EXERCISE
Look through the listing and report every line that has "with" in it.
Segment Open
(* ===== verification/RaftLogs.v ===== *)
(** * What the operations of a node do to its log

    The node-local part of log safety: relative to a history ([LogHistory]), every
    operation of [raft/node.go] keeps the log of a node, on disk and in memory, an
    honest one, sends only messages the history backs, and acknowledges, votes and
    commits only what the history allows.  As in [RaftVotes] these are partial
    statements ([wlp]) for a cluster of fixed membership [V]. *)

From S2P Require Import Prelude RaftTypes Quorum RaftNode RaftInv RaftStep RaftClient RaftVotes LogHistory.

(** ** The log a restart recovers

    [image s] is the base index and the log that reopening [s] yields, [None] when
    it cannot be reopened.  The first entry of the log stands for the base: only
    its term counts. *)

Definition baseEntry (term : Z) : Entry := zeroEntry <| e_Term := term |>.

(** The log after a snapshot: what follows it, if the log has the entry the
    snapshot ends with. *)
Definition cutAt (idx term b : Z) (l : list Entry) : list Entry :=
  match l !! Z.to_nat (idx - b) with
  | Some e => if e_Term e =? term then drop (Z.to_nat (idx - b)) l else [baseEntry term]
  | None => [baseEntry term]
  end.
Segment Closed
FINISHED EXERCISE
    snapshot ends with. *)
  match l !! Z.to_nat (idx - b) with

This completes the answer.